SecretEPDB: a comprehensive web-based resource for secreted effector proteins of the bacterial types III, IV and VI secretion systems

Abstract

Bacteria translocate effector molecules to host cells through highly evolved secretion systems. By definition, the function of these effector proteins is to manipulate host cell biology and the sequence, structural and functional annotations of these effector proteins will provide a better understanding of how bacterial secretion systems promote bacterial survival and virulence. Here we developed a knowledgebase, termed SecretEPDB (Bacterial Secreted Effector Protein DataBase), for effector proteins of type III secretion system (T3SS), type IV secretion system (T4SS) and type VI secretion system (T6SS). SecretEPDB provides enriched annotations of the aforementioned three classes of effector proteins by manually extracting and integrating structural and functional information from currently available databases and the literature. The database is conservative and strictly curated to ensure that every effector protein entry is supported by experimental evidence that demonstrates it is secreted by a T3SS, T4SS or T6SS. The annotations of effector proteins documented in SecretEPDB are provided in terms of protein characteristics, protein function, protein secondary structure, Pfam domains, metabolic pathway and evolutionary details. It is our hope that this integrated knowledgebase will serve as a useful resource for biological investigation and the generation of new hypotheses for research efforts aimed at bacterial secretion systems.
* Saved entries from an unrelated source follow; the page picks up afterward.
(** A truncation is its operand, whatever the width it truncates to: 300 as a byte is 44. *)
Example truncation_keeps_the_value :
  evaluateShapeIndex (H := tail_indices true) (tail_context true) "narrow" = Ok 300 ∧
  castMeaning TruncI 64 8 300 = 44 ∧ Loses (H := tail_indices true) (tail_context true) 65 "narrow".
Proof.
  split; [vm_compute; reflexivity|]. split; [done|]. apply (LosesOperation (H := tail_indices true) (tail_context true) 64 "narrow" (Cast TruncI "dim")); [done..|].
  apply (LosesCast (H := tail_indices true) (tail_context true) 64 "narrow" TruncI "dim" 300); [|done].
  by apply (DenotesBound (H := tail_indices true)).
Qed.

End witness.
(** ** What goes wrong *)

(** The counter is not protected against a large grain: with two workers and
    a grain of 2^63 - 1, a [parallelFor] over two tiles can run the tiles -4 .. -1,
    which do not exist, and run tiles 0 and 1 three times, since every second
    claim wraps the counter to a negative value. *)
Theorem huge_grain_reruns_tiles :
  ∃ actions p, run (newPool 2) (Call 2 (2 ^ 63 - 1) :: actions) = Some p ∧ caller p = Idle ∧
    (executed p).*1 = [0; 1; -2; -1; 0; 1; -4; -3; -2; -1; 0; 1].
Proof.
  exists ([Caller; Worker 0; Worker 0; Worker 1; Worker 1] ++ repeat Caller 3 ++ repeat (Worker 1) 5 ++
    [Worker 0; Worker 1; Worker 1] ++ repeat Caller 10)%list.
  eexists. split_and!; [vm_compute; reflexivity|vm_compute; reflexivity|vm_compute; reflexivity].
Qed.

(** Nothing moves in a barrier when every thread spins on the current epoch. *)
Definition stuck (b : Barrier) : Prop := ∀ i t, threads b !! i = Some t → t = Spinning (barrier_epoch b).

Lemma stuck_forever b schedule b' : stuck b → barrier_run b schedule = Some b' → b' = b.
Proof.
  intros Hb. induction schedule as [|i schedule IH]; cbn; [congruence|].
  intros (b1 & H1 & H2)%bind_Some. assert (b1 = b) as ->; [|by apply IH].
  unfold barrier_step in H1. destruct (threads b !! i) as [t|] eqn:Hi; [|done].
  rewrite (Hb i t Hi), Z.eqb_refl in H1. congruence.
Qed.

(** C15: [barrier] can deadlock: the last arriver advances the epoch before it
    clears the count, so a released thread that arrives again in between is
    forgotten.  With two threads there is an interleaving after which both have
    passed the barrier once, have arrived a second time, and spin for ever. *)
Theorem barrier_loses_arrival :
  ∃ schedule b, barrier_run (newBarrier 2) schedule = Some b ∧
    passed b = [1%nat; 1%nat] ∧ threads b = [Spinning 1; Spinning 1] ∧
    ∀ schedule' b', barrier_run b schedule' = Some b' → b' = b.
Proof.
  exists [0; 0; 1; 1; 1; 0; 0; 0; 1; 1; 1]%nat.
  eexists. split_and!; [vm_compute; reflexivity|reflexivity|reflexivity|].
  intros schedule' b'. apply stuck_forever. intros [|[|i]] t; [cbn; congruence|cbn; congruence|].
  destruct i; discriminate.
Qed.

(** ** Witnesses *)
Definition sample_run : list action :=
  Call 3 2 :: [Worker 0; Worker 0; Worker 0; Worker 0; Worker 0; Caller; Caller; Caller; Worker 0; Worker 0;
    Caller].

Definition final_tiles (p : option ThreadPool) : list Z := from_option (λ p, (executed p).*1) [] p.

Lemma parallelFor_runs_each_tile_once_witness :
  final_tiles (p ← run (newPool 1) sample_run; step p Caller) ≡ₚ seqZ 0 3.
Proof.
  destruct (run (newPool 1) sample_run) as [p|] eqn:Hp; [|vm_compute in Hp; discriminate Hp].
  cbn [mbind option_bind]. destruct (step p Caller) as [p'|] eqn:Hs.
  - assert (caller p' = Idle ∧ total_tiles p' = 3) as [Hi Ht].
    { vm_compute in Hp. injection Hp as <-. vm_compute in Hs. injection Hs as <-. split; reflexivity. }
    rewrite <- Ht. cbn [final_tiles from_option].
    destruct (parallelFor_runs_each_tile_once 1 sample_run p p') as [H _];
      [|exact Hp|exact Hs|exact Hi|exact H].
    unfold sample_run. repeat (apply Forall_cons; split; [exact I || (vm_compute; discriminate)|]).
    apply Forall_nil_2.
  - vm_compute in Hp. injection Hp as <-. vm_compute in Hs. discriminate Hs.
Defined.

Lemma parallelFor_returns_witness :
  ∃ p, run (newPool 1) [Call 3 2; Worker 0] = Some p ∧ (∃ p', thread_step p p') ∧
    Acc (λ q' q, in_for q ∧ thread_step q q') p.
Proof.
  eexists. split; [vm_compute; reflexivity|].
  apply (parallelFor_returns 1 [Call 3 2; Worker 0]).
  - repeat (apply Forall_cons; split; [exact I || (vm_compute; discriminate)|]). apply Forall_nil_2.
  - vm_compute. reflexivity.
  - exists Claiming. reflexivity.
Defined.

(** A scratch buffer set is read back, out-of-range workers have none, and the
    buffer replaced is the one freed. *)
Lemma setScratch_get buffers w ptr size : valid_worker buffers w = true →
  getScratch (setScratch buffers w ptr size).1 w = ptr ∧
  (setScratch buffers w ptr size).2 = Some (getScratch buffers w).
Proof.
  intros Hv. unfold setScratch, getScratch. rewrite Hv. cbn [fst snd].
  assert (valid_worker (<[Z.to_nat w := mkScratch ptr size]> buffers) w = true) as ->
    by (unfold valid_worker in *; by rewrite length_insert).
  unfold valid_worker in Hv. apply negb_true_iff, orb_false_iff in Hv as [Hlo Hhi].
  apply Z.ltb_ge in Hlo. rewrite Z.geb_leb in Hhi. apply Z.leb_gt in Hhi.
  rewrite list_lookup_insert_eq by lia. split; [done|].
  destruct (lookup_lt_is_Some_2 buffers (Z.to_nat w)) as [s Hs]; [lia|]. by rewrite Hs.
Qed.
(* ===== verification/SearchSpace.v ===== *)
(** The tuning search space and its candidates: lib/Perf/SearchSpace.cpp,
    lib/Perf/Candidate.cpp and lib/Perf/CandidateGenerator.cpp.

    A space is a list of parameters, each with its choices.  [loadSearchSpace]
    reads it from a [micro.search_space] operation; [generateGridCandidates]
    enumerates its points with an odometer and [generateRandomCandidates] samples
    them with [std::mt19937_64].  The grid theorem says the odometer yields the
    Cartesian product in lexicographic order, each point once, and a cap keeps a
    prefix.

    The operations a space is read from are records of what their accessors
    return; an attribute that is neither an integer nor a string is [OtherAttr]. *)
From S2P Require Import Prelude Odometer MachineModel.
Open Scope string_scope.
Open Scope Z_scope.

(** ** Vocabulary *)
Inductive SearchChoice := IntegerChoice (integer : Z) | SymbolChoice (symbol : string).
#[export] Instance SearchChoice_eq_dec : EqDecision SearchChoice.
Proof. solve_decision. Defined.

Record SearchParam := mkParam {
  param_name : string;
  param_kind : string;
  choices : list SearchChoice;
  role : string;
}.

Inductive ConstraintKind :=
| SramCapacity | AccCapacity | MmaCompatible | MappingExtent | TailSupported
| VectorWidthSupported | TileHierarchyCompatible | LayoutSupported | OwnerSupported
| FragmentCompatible | PipelineLiveTiles.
Figure 1. Flowchart of the data collection process in SecretEPDB.

Figure 2. Statistical summary of collected entries currently in SecretEPDB.

(A) Distribution of effector protein entries according to the original resources used; (B) Distribution of entries from UniProt and NCBI protein database.

Figure 3. Distribution of collected entries according to bacterial species.

(A) Distribution of the entries from the three dominant bacterial species; (B) Statistical analysis of the entries from the top eight bacterial species.

Figure 4. Sequence logos showing the amino acid conservation and preference in T4SEs.

Sequence Logo plots of the indicated number of residues in the N-terminal (A) and C-terminal (B) regions of the collected sequences of T4SEs from Legionella pneumophila. The x-axis represents residue numbers, and Amino acids above the x-axis are favoured while those underneath the x-axis are disfavoured at the corresponding positions. Note that because of the mechanism of protein synthesis, the N-terminal position of a bacterial protein can only ever be methionine (M), isoleucine (I) or leucine (L), with M being vastly the most common.

Figure 5. Examples of search options available in SecretEPDB.

(A) Search option with UniProt ID or SecretEPDB ID; (B) Search option with a number of keywords, including protein name, mutation and species.

Figure 6. Output of the sample search against SecretEPDB using UniProt ID “Q7CQD4” as the query.

The results are displayed and organized by different annotation categories, including protein detailed information, sequence alignment, protein structure, multiple sequence alignments, Pfam domain, disorder region prediction, disorder picture, protein mutation and metabolic/signaling pathway.